##### RECORD EXTRACTS #####
(** C10: the center returned is the point of the first lookup that
    succeeded; it is defined exactly when some lookup succeeded; and the
    four corners of the fallback square are appended exactly when one or two
    lookups succeeded, after the points of those lookups. *)
Theorem center_is_the_first_success (territory : Territory)
    (h calls : History) (twb : TerritoryWithBoundaries) :
  createTerritoryBoundaries territory h = (Normal twb, h ++ calls) ->
  center twb = hd_error (successes calls)
  /\ (center twb <> None
      <-> exists c point, In c calls /\ geocoded c = Some point)
  /\ ((exists c, boundaries twb = Some (successes calls ++ squareAround c))
      <-> 1 <= List.length (successes calls) <= 2).
Proof.
  intros Hrun.
  destruct (createTerritoryBoundaries_inv territory h calls _ Hrun) as (Hr & _).
  injection Hr as Hr. subst twb. simpl. split; [ reflexivity | split ].
  - split.
    + destruct (successes calls) as [ | point rest] eqn:Hs; simpl;
        [ congruence | intros _ ].
      assert (Hin : In point (successes calls)) by (rewrite Hs; now left).
      apply successes_In in Hin. destruct Hin as (c & Hin & Hg).
      now exists c, point.
    + intros (c & point & Hin & Hg).
      assert (Hp : In point (successes calls))
        by (apply successes_In; now exists c).
      destruct (successes calls); [ destruct Hp | simpl; congruence ].
  - split.
    + intros (c & Hc). eapply polygonOf_square_inv. exact Hc.
    + intros Hlen. destruct (polygonOf_fallback (successes calls) Hlen)
        as (c & _ & Hpoly & _).
      now exists c.
Qed.

(** ** Further properties of the module and of [makeZenbookerRequest] *)

(** Every error [geocodeAddress] throws, whatever went wrong (a rejected
    [fetch], a non-success status, a body that is not JSON, an empty or
    missing result list), is an [Error] whose message starts with
    "Geocoding failed: ". *)
Theorem geocodeAddress_errors_are_prefixed (a : string) (h h' : History)
    (e : Thrown) :
  geocodeAddress a h = (Throw e, h') ->
  exists message, e = ErrorObj ("Geocoding failed: " ++ message).
Proof.
  rewrite geocodeAddress_run. intros Hrun. injection Hrun as Hout _.
  unfold geocodeOutcome in Hout.
  destruct (nominatim h a) as [response | rejection].
  - destruct (ok response).
    + destruct (json response) as [[[ | first others] | ] | rejection];
        try discriminate Hout; injection Hout as He; subst e; eexists;
        reflexivity.
    + injection Hout as He. subst e. eexists. reflexivity.
  - injection Hout as He. subst e. eexists. reflexivity.
Qed.

(** For a well-formed address, when the reply has a success status and its
    JSON is a list with at least one candidate, [geocodeAddress] returns the
    coordinates parsed from the first candidate, whatever the other
    candidates are, after exactly one lookup, of the address it was
    given. *)
Theorem geocodeAddress_uses_first_candidate (a : string) (h : History)
    (response : Response (option (list GeocodingResult)))
    (first : GeocodingResult) (others : list GeocodingResult) :
  isWellFormed a = true ->
  nominatim h a = Normal response ->
  ok response = true ->
  json response = Normal (Some (first :: others)) ->
  geocodeAddress a h
  = (Normal {| latitude := parseFloat (lat first);
               longitude := parseFloat (lon first) |},
     h ++ [NominatimCall a (Normal response)]).
Proof.
  intros _ Hreply Hok Hjson. rewrite geocodeAddress_run.
  unfold geocodeOutcome. rewrite Hreply, Hok, Hjson. reflexivity.
Qed.

(** What [makeZenbookerRequest] does once it has a key. *)
Lemma makeZenbookerRequest_run (endpoint method : string) (body : option string)
    (k : string) (h : History) :
  truthy k = true ->
  makeZenbookerRequest endpoint method body (Some k) h
  = (match zenbooker h endpoint method (sentBody method body) k with
     | Throw rejection => Throw rejection
     | Normal response =>
         if ok response then json response
         else match text response with
              | Normal errorText =>
                  Throw (ErrorObj ("Zenbooker API Error ("
                                     ++ showNumber (status response) ++ "): "
                                     ++ errorText))
              | Throw rejection => Throw rejection
              end
     end,
     h ++ [ZenbookerCall endpoint method (sentBody method body) k
             (zenbooker h endpoint method (sentBody method body) k)]).
Proof.
  intros Hk. unfold makeZenbookerRequest, bind, fetchZenbooker, throw.
  rewrite Hk.
  destruct (zenbooker h endpoint method (sentBody method body) k)
    as [response | rejection]; [ | reflexivity ].
  destruct (ok response); simpl; [ reflexivity | ].
  destruct (text response); reflexivity.
Qed.

(** Without an API key, or with the empty string as key,
    [makeZenbookerRequest] throws before it issues any request. *)
Theorem makeZenbookerRequest_requires_key (endpoint method : string)
    (body apiKey : option string) (h : History) :
  apiKey = None \/ apiKey = Some "" ->
  makeZenbookerRequest endpoint method body apiKey h
  = (Throw (ErrorObj missingKeyMessage), h).
Proof. intros [Hkey | Hkey]; subst apiKey; reflexivity. Qed.

(** With a key, [makeZenbookerRequest] issues exactly one request, to the
    endpoint, with the method and the key it was given; a GET request never
    carries a body, any other method carries the body unchanged; and a reply
    without a success status is never returned as data. *)
Theorem makeZenbookerRequest_one_request (endpoint method : string)
    (body : option string) (k : string) (h : History) :
  truthy k = true ->
  exists sent reply,
    snd (makeZenbookerRequest endpoint method body (Some k) h)
    = h ++ [ZenbookerCall endpoint method sent k reply]
    /\ (String.eqb method "GET" = true -> sent = None)
    /\ (String.eqb method "GET" = false -> sent = body)
    /\ (forall data response,
          fst (makeZenbookerRequest endpoint method body (Some k) h) = Normal data ->
          reply = Normal response ->
          ok response = true /\ json response = Normal data).
Proof.
  intros Hk. rewrite (makeZenbookerRequest_run endpoint method body k h Hk).
  exists (sentBody method body),
         (zenbooker h endpoint method (sentBody method body) k).
  simpl. split; [ reflexivity | ]. split; [ | split ].
  - intros Hget. unfold sentBody. rewrite Hget. now destruct body.
  - intros Hget. unfold sentBody. rewrite Hget. now destruct body.
  - intros data response Hdata Hreply. rewrite Hreply in Hdata.
    destruct (ok response); [ now split | ].
    destruct (text response); discriminate Hdata.
Qed.

(** The handler never throws: every failure comes back as a result, which
    is then flagged as an error.  A result that is not flagged means that
    the lookup of the address and the request for the territories both
    succeeded: a failure of either always gives an error result. *)
Theorem handler_never_throws (a : string) (apiKey : option string) (h : History) :
  exists r h',
    checkTerritoryCoverageTool_handler a apiKey h = (Normal r, h')
    /\ (isError r = None \/ isError r = Some true)
    /\ (isError r = None ->
        exists coords h1 territoriesResponse h2,
          geocodeAddress a h = (Normal coords, h1)
          /\ makeZenbookerRequest "/territories" "GET" None apiKey h1
             = (Normal territoriesResponse, h2)).
Proof.
  unfold checkTerritoryCoverageTool_handler, try_catch, bind.
  rewrite coverageResponse_run, geocodeAddress_run.
  destruct (geocodeOutcome a (nominatim h a)) as [coords | e].
  - destruct (makeZenbookerRequest "/territories" "GET" None apiKey
                (h ++ [NominatimCall a (nominatim h a)]))
      as [[territoriesResponse | e] h2] eqn:Hfetch.
    + destruct (scanTerritories_total coords (results territoriesResponse)
                  initialVars h2) as (vars & calls & Hscan & _).
      rewrite Hscan. eexists; eexists. split; [ reflexivity | ].
      simpl. split; [ now left | intros _ ].
      exists coords, (h ++ [NominatimCall a (nominatim h a)]),
             territoriesResponse, h2.
      now split.
    + eexists; eexists. split; [ reflexivity | ].
      simpl. split; [ now right | discriminate ].
  - eexists; eexists. split; [ reflexivity | ].
    simpl. split; [ now right | discriminate ].
Qed.

(** Without an API key the handler still geocodes the address first; when
    that lookup succeeds, the result is the error result with the message
    of the missing key, and the lookup is the only call issued. *)
Theorem handler_without_key (a : string) (apiKey : option string) (h h1 : History)
    (coords : Coordinates) :
  apiKey = None \/ apiKey = Some "" ->
  geocodeAddress a h = (Normal coords, h1) ->
  checkTerritoryCoverageTool_handler a apiKey h
  = (Normal (errorResult (ErrorObj missingKeyMessage)),
     h ++ [NominatimCall a (nominatim h a)]).
Proof.
  intros Hkey Hgeo. rewrite geocodeAddress_run in Hgeo.
  injection Hgeo as Hout _.
  unfold checkTerritoryCoverageTool_handler, try_catch, bind.
  rewrite coverageResponse_run, Hout.
  destruct Hkey as [Hkey | Hkey]; subst apiKey; reflexivity.
Qed.

(** When the Zenbooker API answers the request for the territories with a
    status that is not a success, the handler returns the error result
    whose message carries the status and the text of the reply; the
    request is the last call issued, no territory is looked up. *)
Theorem handler_reports_api_failure (a k : string) (h h1 : History)
    (coords : Coordinates) (response : Response TerritoriesResponse)
    (errorText : string) :
  truthy k = true ->
  geocodeAddress a h = (Normal coords, h1) ->
  zenbooker h1 "/territories" "GET" None k = Normal response ->
  ok response = false ->
  text response = Normal errorText ->
  checkTerritoryCoverageTool_handler a (Some k) h
  = (Normal
       {| content :=
            [ {| type := "text";
                 text_of :=
                   "❌ **Error checking territory coverage**: "
                   ++ "Zenbooker API Error (" ++ showNumber (status response)
                   ++ "): " ++ errorText |} ];
          isError := Some true |},
     h1 ++ [ZenbookerCall "/territories" "GET" None k (Normal response)]).
Proof.
  intros Hk Hgeo Hreply Hok Htext. rewrite geocodeAddress_run in Hgeo.
  injection Hgeo as Hout Hh1.
  unfold checkTerritoryCoverageTool_handler, try_catch, bind.
  rewrite coverageResponse_run, Hout, Hh1.
  rewrite (makeZenbookerRequest_run "/territories" "GET" None k h1 Hk).
  simpl sentBody. rewrite Hreply, Hok, Htext. reflexivity.
Qed.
#####
◆ **WORK REQUIRED**:
Every line with "Hreply" in it should be copied from the entries.

◆ **RESULT**:
  intros _ Hreply Hok Hjson. rewrite geocodeAddress_run.
  unfold geocodeOutcome. rewrite Hreply, Hok, Hjson. reflexivity.
  - intros data response Hdata Hreply. rewrite Hreply in Hdata.
  intros Hk Hgeo Hreply Hok Htext. rewrite geocodeAddress_run in Hgeo.
  simpl sentBody. rewrite Hreply, Hok, Htext. reflexivity.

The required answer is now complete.